SIR – One of the really brilliant and fair, as in fair play, articles on the 1916 Rising was the one by journalist Gene Kerrigan, ‘The heroes hidden in the archives,’ published on March 27th. He didn’t pull his punches – it was straight down the line. 

Gene’s two grandfathers were in the British Army in 1916, but it does not lessen his respect for those who joined the Irish Volunteers and made their decisions to be in the Rising.
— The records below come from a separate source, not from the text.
(** * SGP30 driver (sgp30.py): checksum, framing and command layer

    A shallow embedding of the MicroPython driver.  Python integers are
    unbounded, so they are modelled as [Z] and every mask of the source
    ([& 0xFF], [& 0xFFFF]) is written out with [Z.land].  A [bytes] or
    [bytearray] object is a [list Z].  The I2C bus and [time.sleep] are
    collaborators of the driver: the bus is an interface (a type class), and
    every call the driver makes to a collaborator is recorded in a trace. *)

From Stdlib Require Import ZArith List Bool String Lia QArith Qround.
From Stdlib Require Import DecimalString.
Import ListNotations.

Open Scope Z_scope.

(** ** Checksum engine *)

Module Crc.

(** One turn of the inner loop of [_crc8] (lines 59-62). *)
Definition crc_shift (crc : Z) : Z :=
  if negb (Z.land crc 0x80 =? 0)
  then Z.lxor (Z.land (Z.shiftl crc 1) 0xFF) 0x31
  else Z.land (Z.shiftl crc 1) 0xFF.

(** [for _ in range(8)]: the loop variable is unused. *)
Fixpoint crc_shifts (n : nat) (crc : Z) : Z :=
  match n with
  | O => crc
  | S k => crc_shifts k (crc_shift crc)
  end.

(** The body of [for byte in data] (lines 57-62). *)
Definition crc_byte (crc byte : Z) : Z :=
  crc_shifts 8 (Z.lxor crc byte).

(** [_crc8(self, data)]; [self] is not used by the source. *)
Definition _crc8 (data : list Z) : Z :=
  fold_left crc_byte data 0xFF.

(** A byte, as an element of a [bytes] object. *)
Definition is_byte (x : Z) : Prop := 0 <= x <= 255.
(** *** The decision of the chain gate *)

Lemma firstBlock_last (l : list VerificationResult) :
  (forall k res, l !! k = Some res -> Status res = "block" -> length l = S k) ->
  firstBlock l =
    match last l with
    | Some res => if bool_decide (Status res = "block")
                  then Gate res ++ ": " ++ Reason res else ""
    | None => ""
    end.
Proof.
  induction l as [|r l IH]; intros H; [done|]. cbn [firstBlock].
  case_bool_decide as Hb.
  - pose proof (H O r eq_refl Hb) as Hl. destruct l; [|done].
    simpl. by rewrite bool_decide_eq_true_2.
  - destruct l as [|r' l].
    + simpl. by rewrite bool_decide_eq_false_2.
    + rewrite IH; [done|]. intros k res Hk Hs.
      pose proof (H (S k) res Hk Hs) as Hl. simpl in *. lia.
Qed.

Lemma existsb_status (st : string) (l : list VerificationResult) :
  existsb (fun r => bool_decide (Status r = st)) l = true <->
  exists res, res ∈ l /\ Status res = st.
Proof.
  rewrite existsb_exists. setoid_rewrite <- list_elem_of_In.
  by setoid_rewrite bool_decide_eq_true.
Qed.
Most of them were intelligent people, he wrote.

He had no plan of writing a book on it, until he found witness testimonies of two men in the Irish military archives and was so impressed he wrote a book, The Scrap, about them and their Volunteer regiment during the Rising. 
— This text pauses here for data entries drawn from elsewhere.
(** ** Further properties of the module *)

(** X1: when no line of the captured output begins with [Warning:],
    [export] returns the output as it is and prints nothing.  This holds
    from what [export] is given: a configuration it can load, extras it
    can read, a selection of groups it can make and a session that answers
    its command with the output; the command is then handed over.  It holds
    as well of any export observed to have handed over a command the
    session answers so. *)
Theorem export_clean_output :
  (forall (env : Environment) (groups : option (list str)) (st st1 : Poetry.State)
          (cfg : Config.t) (extras selection : list str) (output : str),
      Poetry.config env st = (Return cfg, st1) ->
      Config.extras cfg = Return extras ->
      selected env groups selection ->
      run_always (Poetry.session (Poetry.self st))
        (export_command (export_prefix extras ++ selection))
      = Return (Some (Text output)) ->
      Forall (fun line => is_warning line = false) (PyStr.splitlines output true) ->
      fst (Poetry.export env groups st) = Return output
      /\ Poetry.sys_stderr (snd (Poetry.export env groups st)) = Poetry.sys_stderr st
      /\ ran st (snd (Poetry.export env groups st))
           (export_command (export_prefix extras ++ selection)))
  /\ (forall (env : Environment) (groups : option (list str)) (st st' : Poetry.State)
             (r : result str) (command : Command) (output : str),
         Poetry.export env groups st = (r, st') ->
         ran st st' command ->
         run_always (Poetry.session (Poetry.self st)) command = Return (Some (Text output)) ->
         Forall (fun line => is_warning line = false) (PyStr.splitlines output true) ->
         r = Return output /\ Poetry.sys_stderr st' = Poetry.sys_stderr st).
Proof.
  assert (forall output,
             Forall (fun line => is_warning line = false) (PyStr.splitlines output true) ->
             strip_warnings output = output /\ warnings_of output = []) as Hclean.
  { intros output Hclean. unfold strip_warnings, warnings_of.
    rewrite filter_all, (filter_none _ Hclean).
    - split; [|reflexivity]. apply (splitlines_from_concat output []).
    - eapply Forall_impl; [|exact Hclean]. intros line H. simpl in H. now rewrite H. }
  split.
  - intros env groups st st1 cfg extras selection output Hcfg Hextras Hselection Hout Hlines.
    destruct (Hclean output Hlines) as [Hstrip Hwarnings].
    pose proof (@export_line _ _ _ _ _ _ _ Hcfg Hextras Hselection) as (_ & _ & He & _).
    destruct (@export_hands_over _ _ _ _ _ _ _ Hcfg Hextras Hselection) as [Hran _].
    split; [|split; [|exact Hran]];
      rewrite (@export_given_output _ _ _ _ _ _ _ Hcfg Hextras Hselection output Hout),
        Hstrip, Hwarnings.
    + reflexivity.
    + simpl. rewrite app_nil_r. exact He.
  - intros env groups st st' r command output Hexport Hran Hout Hlines.
    destruct (Hclean output Hlines) as [Hstrip Hwarnings].
    destruct (@export_returns _ _ _ _ _ _ Hexport Hran output Hout) as [-> ->].
    rewrite Hstrip, Hwarnings. split; [reflexivity|]. simpl. now rewrite app_nil_r.
Qed.
(** ** What the engine is expected to return *)

(** What a classification comes to, given how the inference settled and
    the time it took: the decision on a non-empty array, the safe default on
    anything else. *)
Definition classificationOf (reply : Settlement RawOutput) (elapsed : float)
  : ClassificationResult :=
  match reply with
  | Fulfilled (RawArray (r :: rs)) =>
      let d := determineMemeClassification (r :: rs) in
      {| isMeme := Decision.isMeme d;
         confidence := Decision.confidence d;
         inferenceTimeMs := elapsed |}
  | _ => safeDefault elapsed
  end.

(** The world after [k] more readings of the clock. *)
Definition advance (k : nat) (w : World) : World :=
  {| classifier := classifier w; modelStatus := modelStatus w;
     acquisitions := acquisitions w; inferences := inferences w;
     clockReads := clockReads w + k |}.

(** The world after the calls [classifier(url)] for [urls], each timed. *)
Definition started (urls : list string) (w : World) : World :=
  {| classifier := classifier w; modelStatus := modelStatus w;
     acquisitions := acquisitions w; inferences := inferences w ++ urls;
     clockReads := clockReads w + length urls |}.

(** The promises [imageUrls.map(url => classifyImage(url))] creates from
    world [w]: call [i] is the [i]-th inference and clock reading from
    there. *)
Definition promisesFor (env : Env) (handle : ImageClassificationPipeline)
    (w : World) (urls : list string) : list (Promise ClassificationResult) :=
  imap (fun i url =>
          Pending (infer handle (length (inferences w) + i) url)
                  (classifyImage_resume env
                     (performance_now env (clockReads w + i))))
       urls.

(** The result of promise [i] of a batch when it is resumed at clock
    reading [c]: [replyOf i] is how its inference settles and [startOf i] its
    start timestamp. *)
Definition settledAt (env : Env) (replyOf : nat -> Settlement RawOutput)
    (startOf : nat -> float) (i c : nat) : ClassificationResult :=
  classificationOf (replyOf i) (performance_now env c - startOf i)%float.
‘There were, of course, some flag wavers among them,’ he wrote. ‘But most were intelligent people. They lived in a subordinate country, badly and sometimes cruelly governed by an empire confident of its own superiority. They assessed the options and made the choices they thought best.’

Kerrigan continued: ‘We know the independent Ireland they shaped was in turn badly and sometimes cruelly governed by a coalition of conservative politicians and Catholic bishops, confident of their own superiority. 

‘History,’ he wrote, ‘doesn’t play out in a drama, with conflict leading to resolution. It’s a continuing story.’

How true.

He tells of the cruel hand of fate for Sean MacDermott. During the Rising one of his men saw a policeman on the street who was known for hassling nationalists and said this was the chance to kill him. 

MacDermott said no and the man was left unharmed. 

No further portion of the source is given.